What this task involves
Verbatim, and with nothing else, reproduce the data below from its first line through the line containing "nth 0 (snd (sscanf".

▶

(** [accept] returned a descriptor. *)
Definition accept_ok (a : arrival) : bool := Z.leb 0 (accept_rc a).

(** ** Predicates on stores and runs *)

(** Every record is a value the protocol can return whole: at most 767
    bytes, no newline, no NUL. *)
Definition store_bounded (st : fs) : Prop :=
  forall i content,
    inodes st !! i = Some (Regular content) -> bounded_value content = true.

(** The read on this connection returns at least one byte. *)
Definition delivers (c : connection) : bool :=
  match c with
  | AcceptError => true
  | Accepted _ ev => Z.ltb 0 (fst (sock_read ev (BUFFER_SIZE - 1)))
  end.

Definition is_accepted (c : connection) : bool :=
  match c with
  | AcceptError => false
  | Accepted _ _ => true
  end.

(** The buffer [handle_client] parses, and what it parses from it. *)
Definition buffer_of (ev : recv_event) : list ascii := snd (sock_read ev (BUFFER_SIZE - 1)).
Definition command_of (ev : recv_event) : list ascii :=
  nth 0 (snd (sscanf (buffer_of ev) request_format)) [].
Definition key_of (ev : recv_event) : list ascii :=
  nth 1 (snd (sscanf (buffer_of ev) request_format)) [].

(** ** Records in the file system *)

(** The node that [open(K, O_RDONLY)] reaches. *)
Definition reached (w : fs) (K : list ascii) : option node :=
  match open_entry w K with
  | Some e => node_at w e
  | None => None
  end.

(** The record of K: the content of the regular file K leads to. *)
Definition record (w : fs) (K : list ascii) : option (list ascii) :=
  match reached w K with
  | Some (Regular content) => Some content
  | _ => None
  end.

(** K names a place for a record: it leads to an entry that is free or
    bound to a regular file.  This leaves out directories, devices and
    paths that lead nowhere. *)
Definition record_entry (w : fs) (K : list ascii) : option (list ascii) :=
  match open_entry w K with
  | Some e =>
      match entries w !! e with
      | None => Some e
      | Some i =>
          match inodes w !! i with
          | Some (Regular _) => Some e
          | _ => None
          end
      end
  | None => None
  end.


(** The file system once the regular file at entry [e] holds [V], the file
    being created when the entry was free. *)
Definition put_record (w : fs) (e V : list ascii) : fs :=
  match entries w !! e with
  | None =>
      mk_fs (route w) (<[e := fresh_ino w]> (entries w))
            (<[fresh_ino w := Regular V]> (inodes w))
  | Some i => mk_fs (route w) (entries w) (<[i := Regular V]> (inodes w))
  end.


(** The file system once the entry that K names is removed. *)
Definition unlinked (w : fs) (K : list ascii) : fs :=
  match unlink_entry w K with
  | Some e => mk_fs (route w) (delete e (entries w)) (inodes w)
  | None => w
  end.

(** *** A file system to try things in

    The server runs with the root directory as its working directory, as
    in a chroot.  The root holds regular files and the directory [dev] with
    the device [null]; there are no links.  An entry is named by the
    components that lead to it from the root, joined by slashes, and the
    root itself by [.]. *)

Definition slash : ascii := "/"%char.
Definition dot : ascii := "."%char.

(** The components of a path: the runs of bytes between its slashes. *)
Fixpoint components (p cur : list ascii) : list (list ascii) :=
  match p with
  | [] => [cur]
  | c :: p' =>
      if Ascii.eqb c slash then cur :: components p' []
      else components p' (cur ++ [c])
  end.

Fixpoint entry_name (dir : list (list ascii)) : list ascii :=
  match dir with
  | [] => [dot]
  | c :: dir' =>
      match dir' with
      | [] => c
      | _ => c ++ [slash] ++ entry_name dir'
      end
  end.

(** Walking the components from the directory [dir]: empty components and
    [.] stay, [..] goes up (the root is its own parent), a name that is not
    the last component must be a directory and is entered. *)
Fixpoint walk (cs dir via : list (list ascii)) : list (list ascii) * list ascii :=
  match cs with
  | [] => (via, entry_name dir)
  | c :: cs' =>
      if bool_decide (c = []) || bool_decide (c = [dot]) then walk cs' dir via
      else if bool_decide (c = [dot; dot]) then walk cs' (removelast dir) via
      else match cs' with
           | [] => (via, entry_name (dir ++ [c]))
           | _ => walk cs' (dir ++ [c]) (via ++ [entry_name (dir ++ [c])])
           end
  end.

(** The empty path leads nowhere. *)
Definition cwd_route (p : list ascii) : option (list (list ascii) * list ascii) :=
  match p with
  | [] => None
  | _ => Some (walk (components p []) [] [])
  end.

Definition bare_dir : fs :=
  mk_fs cwd_route
        {[ [dot] := 0%N; lit "dev" := 1%N; lit "dev/null" := 2%N ]}
        {[ 0%N := Directory; 1%N := Directory; 2%N := Special [] ]}.

Fixpoint add_files (files : list (list ascii * list ascii)) (i : N) (w : fs) : fs :=
  match files with
  | [] => w
  | (name, content) :: files' =>
      add_files files' (N.succ i)
                (mk_fs (route w) (<[name := i]> (entries w))
                       (<[i := Regular content]> (inodes w)))
  end.

(** The root directory holding these regular files. *)
Definition cwd_fs (files : list (list ascii * list ascii)) : fs :=
  add_files files 3%N bare_dir.


(** ** Trying the model *)

Example scan_set_foo :
  sscanf (lit "SET foo hello world" ++ [LF]) request_format
  = (3, [lit "SET"; lit "foo"; lit "hello world"]).
Proof. reflexivity. Qed.

Example scan_one_token : sscanf (lit "SET" ++ [LF]) request_format = (1, [lit "SET"]).
Proof. reflexivity. Qed.

Example scan_blank : sscanf [sp; LF] request_format = (EOF, []).
Proof. reflexivity. Qed.

Example malformed_bytes : MSG_MALFORMED = lit "ERROR: Incorrect number of arguments".
Proof. reflexivity. Qed.
(* ===== verification/_CoqProject ===== *)
-Q . S2P
Prelude.v
Bytes.v
Text.v
Checksum.v
World.v
Sample.v
Pcap.v
Packet.v
Arp.v
Ipv4.v
NativeUdp.v
Nintendo.v
Dhcp.v
Relay.v
Discovery.v
Options.v
Address.v
Sha1.v
LanClient.v
Startup.v
Session.v
Base64.v
Stream.v
Rpc.v
WebSocket.v
Server.v
Quoting.v
Desktop.v
Controller.v
Supervisor.v
Proxy.v
Uvl.v
Gateway.v
Stack.v
Instance.v
MacApp.v
Pbuf.v
InetChksum.v
Setup.v
Window.v
Tcp.v
TcpRecv.v
TcpSend.v
TcpConn.v
Ip4Frag.v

◀

Output below
(** [accept] returned a descriptor. *)
Definition accept_ok (a : arrival) : bool := Z.leb 0 (accept_rc a).

(** ** Predicates on stores and runs *)

(** Every record is a value the protocol can return whole: at most 767
    bytes, no newline, no NUL. *)
Definition store_bounded (st : fs) : Prop :=
  forall i content,
    inodes st !! i = Some (Regular content) -> bounded_value content = true.

(** The read on this connection returns at least one byte. *)
Definition delivers (c : connection) : bool :=
  match c with
  | AcceptError => true
  | Accepted _ ev => Z.ltb 0 (fst (sock_read ev (BUFFER_SIZE - 1)))
  end.

Definition is_accepted (c : connection) : bool :=
  match c with
  | AcceptError => false
  | Accepted _ _ => true
  end.

(** The buffer [handle_client] parses, and what it parses from it. *)
Definition buffer_of (ev : recv_event) : list ascii := snd (sock_read ev (BUFFER_SIZE - 1)).
Definition command_of (ev : recv_event) : list ascii :=
  nth 0 (snd (sscanf (buffer_of ev) request_format)) [].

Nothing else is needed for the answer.